As painful as our high-intensity interval training (HIIT) sessions are, they do work, as supported by a study in PLOS One.

The researchers took 50 moderately trained male cyclists who were tested before and after a four-week supervised training period.

Subjects were randomly assigned to repeated sprint training in normoxia (sea level) or hypoxia (3000m/ 14.6 per cent oxygen), as well as a control group (who only completed the pre- and post- tests).

Each participant underwent a 10-minute warm-up at 120W, followed by three sets of five; ten-second sprints with five-minute recovery in between, with a ten minute cool down at 120W.

Those who trained in hypoxia had a significant increase in the amount of sprints prior to exhaustion compared to those who trained in normoxia.

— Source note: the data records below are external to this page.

(* ===== verification/HtreeExample.v ===== *)
(** * The hash tree: concrete files

    A cryptographic library of checksums that satisfies the laws of [HtLaws], the theorems of
    [HtreeFile] on concrete files, and two behaviours of optee_os/core/tee/fs_htree.c on which a file
    is lost without any failure: shrinking it, and creating it with a minimum counter above 1. *)
From stdpp Require Import gmap.
From S2P Require Import Prelude Htree HtreeInv HtreeSync HtreeWrite HtreeFile.
Local Open Scope Z_scope.

Definition checksum (m : list Z) : Z := foldl (fun a b => (a * 257 + b + 1) mod 2 ^ 61) 1 m.

#[export] Instance checksums : HtEnv := {|
  sha256 m := le_bytes 32 (checksum m);
  gcm_enc k iv aad p := (p, le_bytes 16 (checksum (k ++ iv ++ aad ++ p)));
  gcm_dec k iv aad c t := if bool_decide (t = le_bytes 16 (checksum (k ++ iv ++ aad ++ c))) then Some c else None;
  fek_enc k := k; fek_dec k := k;
  random i n := le_bytes n (Z.of_nat i * 12345 + 17);
  block_size := 4; CFG_REE_FS_HTREE_HASH_SIZE_COMPAT := false |}.

#[export] Instance checksums_laws : HtLaws.
Proof.
  split; intros; cbn [checksums sha256 gcm_enc gcm_dec fek_enc fek_dec random fst snd] in *; try apply length_le_bytes; try done.
  - by rewrite bool_decide_eq_true_2.
  - by case_bool_decide; simplify_eq.
Qed.

Definition empty_storage : fs := mk_fs None ∅ 0 [].

(** ** Sessions *)

Definition created : gmap key (list Z) := stor (snd (tee_fs_htree_open true None 0 empty_storage)).

Lemma runs_final {S A} (m : M S A) (Q : S -> Prop) s : runs m (fun _ => Q) (fun _ _ => False) s -> Q (snd (m s)).
Proof. unfold runs. by destruct (m s) as [[] s']. Qed.

Lemma created_file : file_in created 1 1 (fun _ => None).
Proof.
  apply (runs_final (tee_fs_htree_open true None 0) (fun s => file_in (stor s) 1 1 (fun _ => None)) empty_storage).
  eapply runs_mono; [apply (create_runs ∅ 0 [] 0); [lia|done]|done|]. cbv beta. by intros e s' [Hne _].
Qed.

Definition blocks : list (Z * list Z) := [(0, [1; 2; 3; 4]); (1, [5; 6; 7; 8]); (2, [9; 10; 11; 12]); (1, [0; 0; 0; 1])].

(** Twenty calls succeed, the next one fails although its write is done, one succeeds, one fails. *)
Definition faults : list event := replicate 20 (mk_event 0 true) ++ [mk_event 7 true; mk_event 0 true; mk_event 9 false].

Lemma htree_create_correct_witness :
  let r := tee_fs_htree_open true None 1 (mk_fs None ∅ 0 faults) in
  match fst r with
  | Ret _ => file_in (stor (snd r)) 1 1 (fun _ => None)
  | Err _ => faults <> [] /\ cur (snd r) = None
  | _ => False
  end.
Proof. exact (htree_create_correct ∅ 0 faults 1 ltac:(lia) (lookup_empty _)). Defined.

Lemma htree_session_atomic_witness : writes_ok 1 blocks /\
  let r := session 1 blocks (mk_fs None created 0 faults) in
  match fst r with
  | Ret _ => exists c', 1 <= c' <= 1 + 1 /\ file_in (stor (snd r)) c' (size_after blocks 1) (after blocks (fun _ => None))
  | Err _ => faults <> [] /\ (file_in (stor (snd r)) 1 1 (fun _ => None) \/ file_in (stor (snd r)) (1 + 1) (size_after blocks 1) (after blocks (fun _ => None)))
  | _ => False
  end.
Proof.
  assert (writes_ok 1 blocks) as Hok by (simpl; unfold UINT_MAX; lia). split; [exact Hok|].
  exact (htree_session_atomic created 0 faults 1 1 (fun _ => None) 1 blocks created_file ltac:(unfold UINT_MAX; lia) Hok).
Defined.

Definition written : gmap key (list Z) := stor (snd (session 1 blocks (mk_fs None created 0 []))).

Lemma written_file : exists c, 1 <= c <= 2 /\ file_in written c 3 (after blocks (fun _ => None)).
Proof.
  apply (runs_final (session 1 blocks) (fun s => exists c, 1 <= c <= 2 /\ file_in (stor s) c 3 (after blocks (fun _ => None))) (mk_fs None created 0 [])).
  eapply runs_mono; [apply (session_runs created 0 [] 1 1 (fun _ => None) 1 blocks created_file); [unfold UINT_MAX; lia|simpl; unfold UINT_MAX; lia]|done|].
  cbv beta. by intros e s' [Hne _].
Qed.

Lemma htree_read_correct_witness : exists c, file_in written c 3 (after blocks (fun _ => None)) /\
  let r := read_session 1 2 (mk_fs None written 0 faults) in
  stor (snd r) = written /\
  match fst r with
  | Ret b => 1 <= c /\ after blocks (fun _ => None) 2 = Some b
  | Err e => faults = [] -> if c <? 1 then e = TEE_ERROR_SECURITY else e = TEE_ERROR_CORRUPT_OBJECT /\ after blocks (fun _ => None) 2 = None
  | _ => False
  end.
Proof.
  destruct written_file as (c & Hc & Hf). exists c. split; [exact Hf|].
  exact (htree_read_correct written 0 faults c 3 (after blocks (fun _ => None)) 1 2 Hf ltac:(lia) ltac:(simpl; lia)).
Defined.

(** The blocks read back, without and with failing calls. *)
Lemma read_back : fst (read_session 1 1 (mk_fs None written 0 [])) = Ret [0; 0; 0; 1] /\ fst (read_session 1 2 (mk_fs None written 0 faults)) = Err 7.
Proof. vm_compute. done. Qed.

(** ** Shrinking a file *)

Definition seven : list (Z * list Z) := (fun i => (i, [i; i; i; i])) <$> [0; 1; 2; 3; 4; 5; 6].

(** [ree_fs_ftruncate_internal()] of core/tee/tee_ree_fs.c, for a length that leaves [keep + 1] nodes. *)
Definition shrink (keep len : Z) : H (option (list Z * Z)) :=
  do! tee_fs_htree_open false None 1 in
  do! tee_fs_htree_truncate keep in
  do! set_length len in
  do! tee_fs_htree_meta_set_dirty in
  tee_fs_htree_sync_to_storage.

(** [tee_fs_htree_truncate()] unlinks nodes without marking their parents dirty. A file of seven
    blocks that is shrunk to two is committed without an error, and cannot be opened any more: the
    hash stored for the second node covers children that are gone. *)
Lemma truncate_loses_file :
  let s1 := snd (session 1 seven (mk_fs None created 0 [])) in
  let r := shrink 1 7 (set_cur None s1) in
  fst (read_session 1 1 (set_cur None s1)) = Ret [1; 1; 1; 1] /\
  (exists o, fst r = Ret o) /\ fst (read_session 1 1 (set_cur None (snd r))) = Err TEE_ERROR_CORRUPT_OBJECT.
Proof. vm_compute. split; [done|]. split; [by eexists|done]. Qed.

(** ** A minimum counter above 1 *)

(** A file created with the minimum counter 2 or 3 cannot be opened with that minimum: the commit
    gives its head the counter 1, and the dummy head written after it has a larger one. *)
Lemma reset_loses_file (c : Z) : c = 2 \/ c = 3 ->
  let r := tee_fs_htree_open true None c empty_storage in
  (exists h, fst r = Ret h) /\
  fst (tee_fs_htree_open false None c (set_cur None (snd r))) = Err (if c =? 2 then TEE_ERROR_CORRUPT_OBJECT else TEE_ERROR_SECURITY).
Proof. intros [-> | ->]; vm_compute; (split; [by eexists|done]). Qed.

The average power output of hypoxic cyclists improved until the ninth sprint, compared to those who trained at sea level, where power output only stayed consistent for seven sprints.

The study found significant improvements in the average power output in the tenth and eleventh sprints post-test, compared to the ninth sprint in the pre-test.

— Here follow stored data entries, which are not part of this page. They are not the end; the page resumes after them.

(* ===== verification/RecMutex.v ===== *)
(** * Recursive mutexes and reference counters of the OP-TEE core

    [core/kernel/refcount.c] and the recursive mutexes of [core/kernel/mutex.c]. A recursive mutex
    adds an owner and a depth to a plain mutex; these are read and written outside any spin lock, so
    every access to them is a step of its own, interleaved with the steps of the other threads and
    with those of the plain mutex ([Mutex.exec]). *)
From stdpp Require Import gmap.
From S2P Require Import Prelude Mutex.
#[local] Open Scope Z_scope.

(** ** Reference counters (refcount.c) *)

(** The loop around [atomic_cas_uint()]: [env] lists the values other threads leave in [r->val]
    before each of the next attempts; afterwards the thread is undisturbed. *)
Fixpoint inc_loop (env : list Z) (oval : Z) : M Z bool :=
  if oval =? 0 then ret false
  else
    match env with
    | [] =>
        let! v := get in
        if v =? oval then do! put (u32 (oval + 1)) in ret true
        else if v =? 0 then ret false
        else do! put (u32 (v + 1)) in ret true
    | e :: env' =>
        do! put e in
        if e =? oval then do! put (u32 (oval + 1)) in ret true
        else inc_loop env' e
    end.

Definition refcount_inc (env : list Z) : M Z bool :=
  let! oval := get in
  inc_loop env oval.

Fixpoint dec_loop (env : list Z) (oval : Z) : M Z bool :=
  do! assert_ (negb (oval =? 0)) in
  match env with
  | [] =>
      let! v := get in
      if v =? oval then do! put (u32 (oval - 1)) in ret (u32 (oval - 1) =? 0)
      else
        do! assert_ (negb (v =? 0)) in
        do! put (u32 (v - 1)) in ret (u32 (v - 1) =? 0)
  | e :: env' =>
      do! put e in
      if e =? oval then do! put (u32 (oval - 1)) in ret (u32 (oval - 1) =? 0)
      else dec_loop env' e
  end.

Definition refcount_dec (env : list Z) : M Z bool :=
  let! oval := get in
  dec_loop env oval.

Definition refcount_set (v : Z) : M Z unit := put v.
Definition refcount_val : M Z Z := get.

(** Whatever the interference, an increment takes a value the counter had to that value plus one,
    and leaves it when that value was 0; a decrement takes it to that value minus one and tells
    whether that is 0, and its assertion fails when that value was 0. *)
Lemma inc_loop_spec env oval :
  exists v, v ∈ oval :: env /\
    inc_loop env oval oval = (Ret (negb (v =? 0)), if v =? 0 then 0 else u32 (v + 1)).
Proof.
  revert oval. induction env as [|e env IH]; intros oval; cbn [inc_loop];
    (destruct (oval =? 0) eqn:E; bool_hyps; [exists oval; subst; split; [by left | done]|]).
  - exists oval. split; [by left|]. unfold bind, get. rewrite Z.eqb_refl, (proj2 (Z.eqb_neq _ _)) by done. done.
  - unfold bind at 1, put at 1. destruct (e =? oval) eqn:E1; bool_hyps.
    + subst e. exists oval. split; [by left|]. by rewrite (proj2 (Z.eqb_neq _ _)) by done.
    + destruct (IH e) as (v & Hv & Ev). exists v. split; [by right | exact Ev].
Qed.

Lemma dec_loop_spec env oval :
  exists v, v ∈ oval :: env /\
    (if v =? 0 then fst (dec_loop env oval oval) = Panic
     else dec_loop env oval oval = (Ret (u32 (v - 1) =? 0), u32 (v - 1))).
Proof.
  revert oval. induction env as [|e env IH]; intros oval; cbn [dec_loop];
    (destruct (oval =? 0) eqn:E; bool_hyps; [exists oval; subst; split; [by left | done]|]).
  - exists oval. split; [by left|]. rewrite (proj2 (Z.eqb_neq oval 0)) by done. unfold assert_, bind, get, ret. simpl.
    rewrite Z.eqb_refl. done.
  - unfold assert_. cbn [negb]. unfold bind at 1, ret at 1. unfold bind at 1, put at 1.
    destruct (e =? oval) eqn:E1; bool_hyps.
    + subst e. exists oval. split; [by left|]. by rewrite (proj2 (Z.eqb_neq _ _)) by done.
    + destruct (IH e) as (v & Hv & Ev). exists v. split; [by right | exact Ev].
Qed.

Lemma refcount_inc_alone v : 0 < v -> refcount_inc [] v = (Ret true, u32 (v + 1)).
Proof.
  intros Hv. unfold refcount_inc, bind, get. cbn [inc_loop]. rewrite (proj2 (Z.eqb_neq v 0)) by lia.
  unfold bind, get. by rewrite Z.eqb_refl.
Qed.

Lemma refcount_dec_alone v : 0 < v < 2 ^ 32 -> refcount_dec [] v = (Ret (v =? 1), v - 1).
Proof.
  intros Hv. unfold refcount_dec. unfold bind at 1, get at 1. cbn [dec_loop].
  rewrite (proj2 (Z.eqb_neq v 0)) by lia. unfold assert_. cbn [negb]. unfold bind, get, ret, put.
  rewrite Z.eqb_refl. rewrite uwrap_small by (unfold is_u; lia).
  replace (v - 1 =? 0) with (v =? 1); [done|]. destruct (v =? 1) eqn:E; bool_hyps; lia.
Qed.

What does this mean for those of you enduring The Sufferfest and our HIIT classes? Training at altitude delays the decrease in power output and therefore increases the number of sprints performed. It also means that those training in hypoxia show larger gains in repeated sprint performance due to significant molecular adaptations and greater variations in blood perfusion (passage of blood through vessels and tissue) in active muscles.